Kimsesizlik yalnız olmak değildir denilebilir mi?

klasik haline gelmiş yahut klişeleşmiş olan kalabalık içerisindeki yalnız olmak halinden bahsetmiyorum. "güvendiğin dağlara karlar yağar"'da olduğu gibi bir yalnızlıktan bahsediyorum. çok güvendiğiniz, kendinizden dahi çok güvendiğiniz kişi(ler)in yalnız bırakması, vefasızlıkları değil midir bizleri yalnız bırakan?

hani anneler kızar da ya da döver de yine anne diye ağlar insan/çocuk, zira annesidir her şeye gücü yetebilen, annesidir o an yaşadığı can yanmasını ortadan kaldırabilecek, kendisini otayabilecek olan. tam da öyle belki de daha da fazla güvendiğiniz, susuz kaldığınızda su olacak, aç kaldığınızda aş olacak diye bildiğiniz, kendinizi emanet ettiğiniz kişiler. hani neredeler şimdi?
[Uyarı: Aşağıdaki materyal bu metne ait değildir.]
(** * mdlayher/pidfd: a handle on a Linux process through its pidfd

    A shallow embedding of package [pidfd] (pidfd.go, pidfd_linux.go): the
    [Error] type and its [errors.Is] support, [open], [sendSignal], [wrap],
    and [wait] with its cancellation goroutine, followed by the properties
    the specification states about them.

    The standard library, golang.org/x/sys/unix, mdlayher/socket and the
    kernel are the package's environment.  What the package needs of them is
    modelled in the modules [Unix], [Go], [Socket] and [Kernel].

    [wait] runs two goroutines.  It is embedded as a transition system:
    a state holds the variables of [wait], where each goroutine stands and
    what they share (the derived context, the wait group, the descriptor,
    the kernel's view of the process); [step] makes one step of a
    goroutine or of the environment, and a schedule is a list of such
    steps.  A property of [wait] is a property of every schedule. *)

From Stdlib Require Import ZArith List String Bool Lia.
Import ListNotations.
Open Scope Z_scope.

(** ** golang.org/x/sys/unix: the constants the package names *)

Module Unix.

Definition EPERM : Z := 1.
Definition ENOENT : Z := 2.
Definition ESRCH : Z := 3.
Definition EBADF : Z := 9.
Definition ECHILD : Z := 10.
Definition EAGAIN : Z := 11.
Definition EACCES : Z := 13.
Definition EEXIST : Z := 17.
Definition EINVAL : Z := 22.
Definition EMFILE : Z := 24.
Definition ENOTEMPTY : Z := 39.

Definition PIDFD_NONBLOCK : Z := 0x800.
Definition P_PIDFD : Z := 0x3.
Definition WEXITED : Z := 0x4.
Definition WNOWAIT : Z := 0x1000000.

Definition SIGHUP : Z := 1.
Definition SIGINT : Z := 2.
Definition SIGUSR2 : Z := 12.

End Unix.

(** ** Go error values

    An [error] interface value is [option error]: [None] is nil. *)

Module Go.

(** The error variables of os and context the package and its tests
    compare against.  Each is one allocation, equal to itself only. *)
Inductive sentinel : Type :=
| os_ErrNotExist
| os_ErrPermission
| os_ErrExist
| os_ErrClosed
| os_ErrDeadlineExceeded
| context_Canceled
| context_DeadlineExceeded.

(** [*pidfd.Error] (pidfd.go): [FD, PID int] and the wrapped [Err]. *)
#[local] Set Warnings "-register-all".

Record ErrorOf (E : Type) : Type := mkError { FD : Z; PID : Z; Err : option E }.
Arguments mkError {E}.
Arguments FD {E}.
Arguments PID {E}.
Arguments Err {E}.

Inductive error : Type :=
| Errno (e : Z)                               (* syscall.Errno, unix.Errno *)
| Sentinel (s : sentinel)
| SyscallError (Syscall : string) (e : error) (* *os.SyscallError *)
| ErrorString (msg : string)                  (* fmt.Errorf without %w *)
| PidfdError (e : ErrorOf error).              (* *pidfd.Error *)

Definition Error : Type := ErrorOf error.

Definition sentinel_eqb (a b : sentinel) : bool :=
  match a, b with
  | os_ErrNotExist, os_ErrNotExist
  | os_ErrPermission, os_ErrPermission
  | os_ErrExist, os_ErrExist
  | os_ErrClosed, os_ErrClosed
  | os_ErrDeadlineExceeded, os_ErrDeadlineExceeded
  | context_Canceled, context_Canceled
  | context_DeadlineExceeded, context_DeadlineExceeded => true
  | _, _ => false
  end.

(** [err == target] on two non-nil interface values.  An errno is compared
    by value and an error variable by identity.  The remaining errors are
    pointers to allocations made at the point of failure, and no two of
    those are the same pointer. *)
Definition same (err target : error) : bool :=
  match err, target with
  | Errno a, Errno b => a =? b
  | Sentinel a, Sentinel b => sentinel_eqb a b
  | _, _ => false
  end.

(** [syscall.Errno.Is]. *)
Definition Errno_Is (e : Z) (target : error) : bool :=
  match target with
  | Sentinel os_ErrPermission => (e =? Unix.EACCES) || (e =? Unix.EPERM)
  | Sentinel os_ErrExist => (e =? Unix.EEXIST) || (e =? Unix.ENOTEMPTY)
  | Sentinel os_ErrNotExist => e =? Unix.ENOENT
  | _ => false
  end.

(** [os.NewSyscallError]: nil stays nil. *)
Definition os_NewSyscallError (syscall : string) (err : option error) : option error :=
  match err with
  | None => None
  | Some e => Some (SyscallError syscall e)
  end.

End Go.

Import Go.

(** ** pidfd.go, pidfd_linux.go: errors *)

(** [var esrch = unix.ESRCH], the "no such process" errno. *)
Definition esrch : error := Errno Unix.ESRCH.

(** The loop of [errors.Is] on a non-nil [err]: compare, ask the error's own
    [Is] method, unwrap, repeat.  [syscall.Errno] and [*pidfd.Error] have an
    [Is] method, [*os.SyscallError] and [*pidfd.Error] an [Unwrap].  The
    [PidfdError] case runs the body of the [Is] method of [Error], whose own
    call of [errors.Is] is on the wrapped error again. *)
Fixpoint errors_is (err target : error) {struct err} : bool :=
  same err target ||
  match err with
  | Errno e => Errno_Is e target
  | Sentinel _ => false
  | SyscallError _ e => errors_is e target
  | ErrorString _ => false
  | PidfdError e =>
      match target with
      | Sentinel os_ErrNotExist =>
          match Err e with
          | Some cause => errors_is cause esrch
          | None => false
          end
      | _ => false
      end
      || match Err e with
         | Some cause => errors_is cause target
         | None => false
         end
  end.

(** [errors.Is]. *)
Definition errors_Is (err target : option error) : bool :=
  match err, target with
  | Some e, Some t => errors_is e t
  | None, None => true
  | _, _ => false
  end.

(** [func (e *Error) Is(target error) bool]. *)
Definition Error_Is (e : Error) (target : error) : bool :=
  match target with
  | Sentinel os_ErrNotExist =>
      (* No such process. *)
      errors_Is (Err e) (Some esrch)
  | _ =>
      (* Fall back to the next error in the chain. *)
      false
  end.

(** [func (e *Error) Unwrap() error]. *)
Definition Error_Unwrap (e : Error) : option error := Err e.

(** [errors.As] with a [**pidfd.Error] target: the first [*pidfd.Error] of
    the chain. *)
Fixpoint errors_As_Error (err : error) : option Error :=
  match err with
  | PidfdError e => Some e
  | SyscallError _ e => errors_As_Error e
  | _ => None
  end.

(** ** The descriptor and the handle *)

Module Socket.

(** [time.Time] as far as deadlines go: the zero value [time.Time{}] means
    no deadline, anything else is an instant, [time.Unix(sec, nsec)]. *)
Inductive Time : Type :=
| Time_zero
| time_Unix (sec nsec : Z).

Definition UnixNano (t : Time) : Z :=
  match t with
  | Time_zero => 0
  | time_Unix sec nsec => sec * 1000000000 + nsec
  end.

(** Whether a read deadline has passed at the instant [now] (nanoseconds
    since the epoch). *)
Definition passed (now : Z) (deadline : Time) : bool :=
  match deadline with
  | Time_zero => false
  | time_Unix _ _ => UnixNano deadline <=? now
  end.

(** [*socket.Conn], and the [syscall.RawConn] made from it, on one
    descriptor: its number, its read deadline, whether it was closed. *)
Record Conn : Type := mkConn { sysfd : Z; rdeadline : Time; closed : bool }.

(** [socket.Conn.SetReadDeadline]: refused on a closed descriptor, which it
    leaves as it is. *)
Definition SetReadDeadline (c : Conn) (t : Time) : Conn * option error :=
  if closed c then (c, Some (Sentinel os_ErrClosed))
  else (mkConn (sysfd c) t (closed c), None).

(** [rc.Control(f)]: [f] runs on the descriptor number unless the
    descriptor was closed. *)
Definition Control (c : Conn) : option Z :=
  if closed c then None else Some (sysfd c).

(** What a call reaches the operating system with. *)
Inductive oscall : Type :=
| sys_pidfd_send_signal (fd sig flags : Z)
| sys_waitid (idtype id options : Z).

(** [socket.Conn.PidfdSendSignal(sig, nil, flags)]: pidfd_send_signal(2) on
    the descriptor, its errno made an [*os.SyscallError]; a closed
    descriptor is refused before the kernel is asked.  [kill] is the
    kernel's answer.  The result comes with the system calls made. *)
Definition PidfdSendSignal (kill : Z -> Z -> Z -> option Z)
    (c : Conn) (sig flags : Z) : option error * list oscall :=
  let op := "pidfd_send_signal"%string in
  if closed c then (os_NewSyscallError op (Some (Errno Unix.EBADF)), [])
  else (os_NewSyscallError op (option_map Errno (kill (sysfd c) sig flags)),
        [sys_pidfd_send_signal (sysfd c) sig flags]).

End Socket.

Import Socket.

(** [type File struct { pid int; c *conn; rc syscall.RawConn }]: [rc] is
    [c.SyscallConn()], the same descriptor. *)
Record File : Type := mkFile { pid : Z; c : Conn }.

(** *** open *)

(** The three calls [open] makes, as the environment answers them. *)
Record opener : Type := mkOpener {
  unix_PidfdOpen : Z -> Z -> Z + error;
  socket_New : Z -> string -> Conn + error;
  SyscallConn : Conn -> option error
}.
Lemma every_frame_drawable_witness :
  exists st sh',
    simulate sample_huil pass_controller sample_agent (Some (sample_names 1 2))
             half_draw small_config = Some st /\
    shapes_at small_config (edges (pc_graph small_precalc)) st 3 = Some sh' /\
    animate small_config (edges (pc_graph small_precalc)) st 3
            [ Circle (9, 9) r_robot; Circle (8, 8) r_robot;
              Line2D (7, 7) (6, 6); Circle (5, 5) r_robot ]
      = Some (sh', Seconds (3 / freq small_config)).
Proof.
  destruct (simulate sample_huil pass_controller sample_agent
              (Some (sample_names 1 2)) half_draw small_config)
    as [st|] eqn:E; [| vm_compute in E; discriminate E].
  exists st.
  destruct (every_frame_drawable sample_huil pass_controller sample_agent
              (Some (sample_names 1 2)) half_draw small_config small_precalc
              st 3
              [ Circle (9, 9) r_robot; Circle (8, 8) r_robot;
                Line2D (7, 7) (6, 6); Circle (5, 5) r_robot ] E)
    as (sh' & H1 & H2).
  - vm_compute. reflexivity.
  - vm_compute. lia.
  - exists [Circle (9, 9) r_robot; Circle (8, 8) r_robot],
           [Line2D (7, 7) (6, 6)], [Circle (5, 5) r_robot].
    split; [reflexivity|]. split; [reflexivity|].
    split; [repeat constructor; eexists; reflexivity|].
    split; [reflexivity|].
    split; [repeat constructor; eexists; eexists; reflexivity|].
    eexists. reflexivity.
  - exists sh'. split; [reflexivity|]. split; assumption.
Defined.

(** ** The default neighbour lists (main.py, line 59) *)

Lemma complete_neighbours_lookup n i nb :
  complete_neighbours n !! i = Some nb ->
  (i < n)%nat /\
  nb = (fun k : nat => (Z.of_nat k + 1)%Z) <$>
         filter (fun k : nat => k <> i) (seq 0 n).
Proof.
  intros H. unfold complete_neighbours in H. rewrite map_lookup in H.
  destruct (seq 0 n !! i) as [i'|] eqn:E; [| discriminate H].
  apply lookup_seq in E as [-> Hi]. cbn [fmap option_fmap option_map] in H.
  injection H as <-. split; [exact Hi | reflexivity].
Qed.

(** X19. The comprehension of line 59 gives one list per robot, and the
    list of the robot of index i holds every label from 1 to n except its
    own label i+1, each of them once. *)
Theorem complete_neighbours_members n i nb :
  complete_neighbours n !! i = Some nb ->
  length (complete_neighbours n) = n /\
  NoDup nb /\
  forall j, j ∈ nb <-> (1 <= j <= Z.of_nat n)%Z /\ j <> (Z.of_nat i + 1)%Z.
Proof.
  intros H. split; [apply complete_neighbours_length|].
  destruct (complete_neighbours_wf n i nb H) as [Hnd Hin].
  rewrite complete_neighbours_length in Hin.
  split; [exact Hnd|]. intros j. split; [apply Hin|].
  intros [Hr Hne].
  apply complete_neighbours_lookup in H as [Hi ->].
  apply list_elem_of_fmap. exists (Z.to_nat (j - 1)).
  split; [lia|].
  apply list_elem_of_filter. split; [lia|]. apply elem_of_seq. lia.
Qed.

Lemma complete_neighbours_members_witness :
  length (complete_neighbours 21) = 21%nat /\
  NoDup (nth 5 (complete_neighbours 21) []) /\
  forall j, j ∈ nth 5 (complete_neighbours 21) [] <->
            (1 <= j <= Z.of_nat 21)%Z /\ j <> (Z.of_nat 5 + 1)%Z.
Proof.
  apply (complete_neighbours_members 21 5). reflexivity.
Defined.

(** X20. With the neighbour lists of line 59 the graph loop goes through
    for every size of the formation, and the edge list it leaves holds
    exactly the pairs (a, b) of labels with a < b: every edge once, from its
    smaller end. *)
Theorem complete_graph_edges c :
  neighbours c = complete_neighbours (number_robots c) ->
  exists g,
    build_graph c = Some g /\
    NoDup (edges g) /\
    forall a b, (a, b) ∈ edges g <->
                (1 <= a < b)%Z /\ (b <= Z.of_nat (number_robots c))%Z.
Proof.
  intros Hn.
  assert (Hwf : forall i nb j, neighbours c !! i = Some nb -> j ∈ nb ->
            (1 <= j <= Z.of_nat (number_robots c))%Z /\
            j <> (Z.of_nat i + 1)%Z).
  { intros i nb j Hnb Hj. rewrite Hn in Hnb.
    destruct (complete_neighbours_members _ _ _ Hnb) as (_ & _ & Hm).
    apply Hm. exact Hj. }
  assert (Hs : is_Some (build_graph c)).
  { apply build_graph_succeeds_iff. split.
    - rewrite Hn, complete_neighbours_length. lia.
    - intros i nb j _ Hnb Hj. destruct (Hwf i nb j Hnb Hj) as [Hr _]. lia. }
  destruct Hs as [g Hg]. exists g. split; [exact Hg|].
  destruct (build_graph_inv c g Hg) as (_ & [Hnd _] & I3 & I4 & _).
  split; [exact Hnd|].
  assert (Hfwd : forall a b, (a, b) ∈ edges g ->
            (1 <= a < b)%Z /\ (b <= Z.of_nat (number_robots c))%Z).
  { intros a b Hab.
    destruct (proj1 (Forall_forall _ _) I3 _ Hab)
      as (i & nb & Hi & Hf & Hnb & Hsn & _ & Hord).
    cbn [fst snd] in Hf, Hsn, Hord.
    destruct (Hwf i nb b Hnb Hsn) as [Hr Hne].
    destruct (Z.lt_ge_cases a b) as [Hlt|Hge]; [lia|].
    exfalso.
    assert (Hk : (Z.to_nat (b - 1) < i)%nat) by lia.
    destruct (lookup_lt_is_Some_2 (neighbours c) (Z.to_nat (b - 1)))
      as [nbk Hnbk].
    { rewrite Hn, complete_neighbours_length. lia. }
    apply (Hord _ nbk Hk Hnbk); [lia|].
    rewrite Hn in Hnbk.
    destruct (complete_neighbours_members _ _ _ Hnbk) as (_ & _ & Hm).
    apply Hm. lia. }
  intros a b. split; [apply Hfwd|].
  intros [Hab Hb].
  destruct (lookup_lt_is_Some_2 (neighbours c) (Z.to_nat (a - 1)))
    as [nb Hnb].
  { rewrite Hn, complete_neighbours_length. lia. }
  assert (Hin : b ∈ nb).
  { pose proof Hnb as Hnb'. rewrite Hn in Hnb'.
    destruct (complete_neighbours_members _ _ _ Hnb') as (_ & _ & Hm).
    apply Hm. lia. }
  destruct (I4 (Z.to_nat (a - 1)) nb b ltac:(lia) Hnb Hin) as [Hc|Hc].
  - replace (Z.of_nat (Z.to_nat (a - 1)) + 1)%Z with a in Hc by lia. exact Hc.
  - replace (Z.of_nat (Z.to_nat (a - 1)) + 1)%Z with a in Hc by lia.
    apply Hfwd in Hc. lia.
Qed.

Lemma complete_graph_edges_witness :
  exists g,
    build_graph default_config = Some g /\
    NoDup (edges g) /\
    forall a b, (a, b) ∈ edges g <->
                (1 <= a < b)%Z /\
                (b <= Z.of_nat (number_robots default_config))%Z.
Proof.
  apply (complete_graph_edges default_config). reflexivity.
Defined.
(** C1. The line of a valid Header decodes to the same Header, through
    the Header decoder and through the dispatcher; a Header without a theme
    comes back with [theme = None]. *)
Theorem header_round_trip (h : AsciiCastHeader.t) :
  valid_header h = true ->
  exists line,
    AsciiCastHeader.to_json_line h = Ok line
    /\ AsciiCastHeader.from_json_line line = Ok h
    /\ AsciiCastRecord.from_json_line line = Ok (AsciiCastRecord.Header h).
Proof.
  unfold valid_header. destruct h as [v w hh t]. simpl.
  destruct (AsciiCastHeader.new v w hh t) as [x|] eqn:E; [|discriminate].
  apply header_new_ok in E as (_ & -> & [wz ->] & [hz ->] & _).
  intros Ht.
  assert (route : forall line d,
    Json.loads line = Ok (VDict d) ->
    AsciiCastHeader.from_json_line line
    = Ok (AsciiCastHeader.mk (VInt 2) (VInt wz) (VInt hz) t) ->
    AsciiCastHeader.from_json_line line
    = Ok (AsciiCastHeader.mk (VInt 2) (VInt wz) (VInt hz) t)
    /\ AsciiCastRecord.from_json_line line
       = Ok (AsciiCastRecord.Header
               (AsciiCastHeader.mk (VInt 2) (VInt wz) (VInt hz) t))).
  { intros line d Hl Hh. split; [assumption|].
    unfold AsciiCastRecord.from_json_line. rewrite Hl. simpl. now rewrite Hh. }
  destruct t as [| | | | | | | | |fg bg palette]; try discriminate.
  - (* no theme *)
    pose (ms := [(lit "version", Json.int_repr 2, VInt 2);
                 (lit "width", Json.int_repr wz, VInt wz);
                 (lit "height", Json.int_repr hz, VInt hz)]).
    assert (P : parses 5 (123 :: join_members (map fst ms) ++ [125])
                  (VDict [(lit "version", VInt 2); (lit "width", VInt wz);
                          (lit "height", VInt hz)])).
    { apply (parses_object 1 ms); [discriminate|].
      repeat (apply Forall_cons || apply Forall_nil); apply parses_int. }
    exists (123 :: join_members (map fst ms) ++ [125]).
    split; [reflexivity|].
    assert (L : Json.loads (123 :: join_members (map fst ms) ++ [125])
                = Ok (VDict [(lit "version", VInt 2); (lit "width", VInt wz);
                             (lit "height", VInt hz)])).
    { apply (loads_parses 5); [exact P| |reflexivity].
      simpl. rewrite !length_app. simpl. lia. }
    apply (route _ _ L).
    rewrite (header_from_json_line_dict _ _ L). reflexivity.
  - (* a theme of three strings *)
    destruct fg as [| | | |fg| | | | |]; try discriminate.
    destruct bg as [| | | |bg| | | | |]; try discriminate.
    destruct palette as [| | | |palette| | | | |]; try discriminate.
    pose (ts := [(lit "fg", Json.encode_basestring fg, VStr fg);
                 (lit "bg", Json.encode_basestring bg, VStr bg);
                 (lit "palette", Json.encode_basestring palette, VStr palette)]).
    pose (td := [(lit "fg", VStr fg); (lit "bg", VStr bg);
                 (lit "palette", VStr palette)]).
    assert (PT : parses 5 (123 :: join_members (map fst ts) ++ [125]) (VDict td)).
    { apply (parses_object 1 ts); [discriminate|].
      repeat (apply Forall_cons || apply Forall_nil); apply parses_str. }
    pose (ms := [(lit "version", Json.int_repr 2, VInt 2);
                 (lit "width", Json.int_repr wz, VInt wz);
                 (lit "height", Json.int_repr hz, VInt hz);
                 (lit "theme", 123 :: join_members (map fst ts) ++ [125],
                  VDict td)]).
    assert (P : parses 10 (123 :: join_members (map fst ms) ++ [125])
                  (VDict [(lit "version", VInt 2); (lit "width", VInt wz);
                          (lit "height", VInt hz); (lit "theme", VDict td)])).
    { apply (parses_object 5 ms); [discriminate|].
      repeat (apply Forall_cons || apply Forall_nil);
        try (apply (parses_mono 1); [apply parses_int|lia]).
      exact PT. }
    exists (123 :: join_members (map fst ms) ++ [125]).
    split; [reflexivity|].
    assert (L : Json.loads (123 :: join_members (map fst ms) ++ [125])
                = Ok (VDict [(lit "version", VInt 2); (lit "width", VInt wz);
                             (lit "height", VInt hz); (lit "theme", VDict td)])).
    { apply (loads_parses 10); [exact P| |reflexivity].
      simpl. rewrite !length_app. simpl. lia. }
    apply (route _ _ L).
    rewrite (header_from_json_line_dict _ _ L). reflexivity.
Qed.
Lemma parse_digits_neg p rest :
  ends_number rest = true ->
  json.parse_int (String "-" (NilEmpty.string_of_uint (Pos.to_uint p)) +:+ rest)
  = Some (Z.neg p, rest).
Proof.
  intros Hend. unfold json.parse_int. rewrite str_app_cons.
  change (N_of_ascii "-" =? 45)%N with true. cbn iota.
  destruct (uint_string_head _ (DecimalPos.Unsigned.to_uint_nonnil p))
    as (c & t & Hs & Hm & Hc).
  rewrite (span_digits_uint _ _ Hend), leading_zero_pos.
  rewrite (ends_number_no_fraction _ Hend), Hs.
  cbn [pystr.nonempty negb orb]. rewrite <- Hs.
  rewrite str_app_cons, str_app_nil_l.
  unfold NilZero.int_of_string. change (Ascii.eqb "-" "-") with true. cbn iota.
  rewrite uint_of_string_pos. cbn [option_map Z.of_int].
  pose proof (DecimalZ.of_to (Z.neg p)) as Hz. cbn [Z.to_int Z.of_int] in Hz.
  rewrite Hz. reflexivity.
Qed.

Lemma encode_int_cases z :
  json.encode_int z
  = match z with
    | Z0 => "0"
    | Z.pos p => NilEmpty.string_of_uint (Pos.to_uint p)
    | Z.neg p => String "-" (NilEmpty.string_of_uint (Pos.to_uint p))
    end.
Proof.
  unfold json.encode_int. destruct z as [|p|p]; cbn [Z.to_int NilZero.string_of_int].
  - reflexivity.
  - unfold NilZero.string_of_uint. destruct (Pos.to_uint p) eqn:E; try reflexivity.
    destruct (DecimalPos.Unsigned.to_uint_nonnil p E).
  - unfold NilZero.string_of_uint. destruct (Pos.to_uint p) eqn:E; try reflexivity.
    destruct (DecimalPos.Unsigned.to_uint_nonnil p E).
Qed.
kendinizi büyük gördüğünüzden, narsistliğinizden değil de öyle olduğunu anladığınızdan belki de artık bilirsiniz (tüm o yaşananlardan sonra) tek vefalı anneniz, kardeşiniz ve sizsinizdir. Gerekçesini sormadan, sorgulamadan sesinize ses verebilecek başkası yoktur. olmayacaktır da. ve acı ki kandırılmışsınızdır, hiç olmamıştır.


Size su, aş olacağını sandığınız /sandıklarınız sizden yemiştir hep. Ömrünüzden. En çok da bu koyar ya. Ömrünüzün x yılı gitmiştir, siz en güzel anları sanırken o/onlar sizi tüketiyor olmanın keyfini yaşamışlarsa aptallığınıza yanın.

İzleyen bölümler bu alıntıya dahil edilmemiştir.